Income tax: Covid-19 loss relief

Right to carry-back losses sustained between 1 January 2020 and 31 December 2020

395A. (1) In this Chapter—

‘relevant period’ means the period beginning on 1 January 2020 and ending on 31 December 2020;

‘relevant loss’ has the meaning assigned to it in subsection (2).

(2) Where an individual carrying on a trade or profession, either solely or in partnership, has sustained a loss in the relevant period in respect of which that individual could, but for the making of a claim under subsection (3), make a claim to carry forward such loss under section 382, (in this section referred to as the ‘relevant loss’) the individual may make a claim under subsection (3).

(3) Subject to section 395C, an individual may make a claim under this subsection to have any portion of the relevant loss carried back and deducted from or set off against the amount of profits or gains on which the individual is assessed under Schedule D in respect of the trade or profession concerned for the year of assessment 2019 and, on the making of the claim, the relief shall be given as a deduction from or set off against the amount of those profits or gains.

(4) If and in so far as relief for any relevant loss has been given to an individual under subsection (3), the individual shall not be entitled to claim relief in respect of such relevant loss under any other provision of the Income Tax Acts.

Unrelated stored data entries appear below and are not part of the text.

Lemma default_ids_count_up_witness :
  Term.id <$> terms (snd (_load_single_file
                            (Csv.mkFile None
                               (Some [Demo.router_row; Demo.switch_row]))
                            Demo.manager))
                !! normalized_term Demo.switch_row
  = Some (Z.of_nat (size (terms Demo.manager)) + Z.of_nat 1 + 1).
Proof.
  apply (proj2 (default_ids_count_up None [Demo.router_row; Demo.switch_row]
                  Demo.manager
                  ltac:(intros row Hrow;
                        apply elem_of_cons in Hrow as [->|Hrow];
                          [|apply list_elem_of_singleton in Hrow as ->];
                        (split; [reflexivity|split; vm_compute; discriminate]))
                  ltac:(vm_compute; repeat constructor;
                        rewrite ?elem_of_cons, ?elem_of_nil;
                        intros H; repeat destruct H as [H|H]; discriminate || done)
                  ltac:(intros row Hrow;
                        apply elem_of_cons in Hrow as [->|Hrow];
                          [|apply list_elem_of_singleton in Hrow as ->];
                        vm_compute; reflexivity))
           1%nat Demo.switch_row).
  reflexivity.
Defined.

(** ** What the extractors emit *)

Lemma span_chars_in_bounds text p :
  within text p ->
  span_chars text p
  = drop (Z.to_nat (Phrase.start p)) (take (Z.to_nat (Phrase.end_ p)) text).
Proof.
  intros [[H0 Hse] He]. unfold span_chars, slice_from, slice_to, slice_index.
  destruct (Z.ltb_spec (Phrase.end_ p) 0) as [?|_]; [lia|].
  destruct (Z.ltb_spec (Phrase.start p) 0) as [?|_]; [lia|].
  rewrite length_take. f_equal; [|f_equal]; lia.
Qed.

(** X8.  Without the spaCy model, every span that the extractor emits is a
    stored key that is not empty, and its offsets are offsets in the
    lowercased text: the span lies inside the lowercased text and points at
    its word there.  For a text of ASCII characters the span lies inside the
    text itself and points at characters whose lowercase is the word. *)
Theorem fallback_spans_lie_in_text self text p :
  p ∈ value (_extract_noun_phrases None text) self [] ->
  is_Some (terms self !! Phrase.text p)
  /\ Phrase.text p <> []
  /\ within (lower text) p
  /\ span_chars (lower text) p = Phrase.text p
  /\ (isascii text = true ->
      within text p /\ lower (span_chars text p) = Phrase.text p).
Proof.
  rewrite (returns_value _ _ _ [] (fallback_extract_returns self text)).
  intros Hp. apply list_elem_of_In, in_map_iff in Hp as (w & <- & Hw).
  apply list_elem_of_In, list_elem_of_filter in Hw as [Hstored Hw].
  apply findall_words_substring in Hw as (Hne & _ & Hsub).
  destruct (find_first _ _ Hsub) as (n & Hn & (a & b & Heq & Ha) & _).
  assert (length (lower text) = length a + length w + length b)%nat as Hlen.
  { rewrite Heq, !length_app. lia. }
  assert (within (lower text)
            (Phrase.mk w (find (lower text) w)
                       (find (lower text) w + Z.of_nat (length w)) None)) as Hin.
  { unfold within. simpl. lia. }
  assert (drop (Z.to_nat (find (lower text) w))
               (take (Z.to_nat (find (lower text) w + Z.of_nat (length w)))
                     (lower text)) = w) as Hword.
  { rewrite Hn, Heq.
    replace (Z.to_nat (Z.of_nat n + Z.of_nat (length w)))
      with (length (a ++ w)) by (rewrite length_app; lia).
    rewrite app_assoc, take_app_length.
    replace (Z.to_nat (Z.of_nat n)) with (length a) by lia.
    by rewrite drop_app_length. }
  split; [done|]. split; [done|]. split; [exact Hin|]. split.
  - rewrite (span_chars_in_bounds _ _ Hin). exact Hword.
  - intros _.
    assert (within text
              (Phrase.mk w (find (lower text) w)
                         (find (lower text) w + Z.of_nat (length w)) None)) as Hin'.
    { unfold within in *. unfold lower in Hin. rewrite length_map in Hin. done. }
    split; [exact Hin'|].
    rewrite (span_chars_in_bounds _ _ Hin'). simpl.
    unfold lower at 1. rewrite <- skipn_map, <- firstn_map. exact Hword.
Qed.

(5) Where relief is claimed under this section, relief shall be given in respect of losses sustained in an earlier period in advance of losses sustained in a later period.

Interim claim for carry-back of relevant losses and relevant allowances

395B. (1) For the purposes of this section—

‘the Acts’ has the same meaning as it has in section 1095;

‘basis period’, in respect of an individual carrying on a trade or profession for any year of assessment, is the period on the profits or gains of which income tax for that year is to be computed under Case I or II of Schedule D in respect of that trade or profession or where by virtue of the Acts the profits or gains or income of any other period are to be taken to be the profits or gains or income of that period, that other period;

‘estimated relevant allowances’ means an amount that, based on the best estimate that may reasonably be made, is likely to equal the amount of the relevant allowances when the amount of those allowances is calculated in accordance with section 304(3A);

‘estimated relevant loss’ means an amount that, based on the best estimate that may reasonably be made, is likely to equal the amount of the relevant loss when the amount of that loss is calculated in accordance with section 395A;

‘excess claim’ means the amount by which the amount, referred to in this definition as ‘A’, exceeds the amount referred to in this definition as ‘B’:

(a) A, being the amount of tax repaid to the individual for the year of assessment 2019 as computed in accordance with an interim claim made pursuant to this section, and

(b) B, being the amount of tax that would have been repaid to the individual for the year of assessment 2019 if that amount had been computed in accordance with a true and correct final claim;

‘final claim’ has the meaning given to it in subsection (4)(c);

‘interim claim’ has the meaning given to it in subsection (2);

‘relevant allowances’ has the same meaning as it has in section 304(3A);

‘relevant individual’ means an individual carrying on a trade or profession in whose opinion it is likely that a relevant loss or relevant allowances will arise in respect of that trade or profession;

‘return’ has the same meaning as it has in section 959A;

‘specified return date for the tax year’ has the same meaning as it has in section 959A;

‘tax compliant individual’ means an individual who has complied with all obligations imposed on the individual by the Acts in relation to—

(a) the payment or remittances of taxes, interest or penalties required to be paid or remitted under the Acts, and

(b) the delivery of any returns to be made under the Acts;

‘tax repaid’, in relation to an excess claim, means—

(a) any amount of tax that has been repaid to the individual by the Revenue Commissioners, and

(b) any amount of tax that would have been repaid to the individual in respect of the excess claim but for the offset of that tax against any other liability of the individual in accordance with section 960H.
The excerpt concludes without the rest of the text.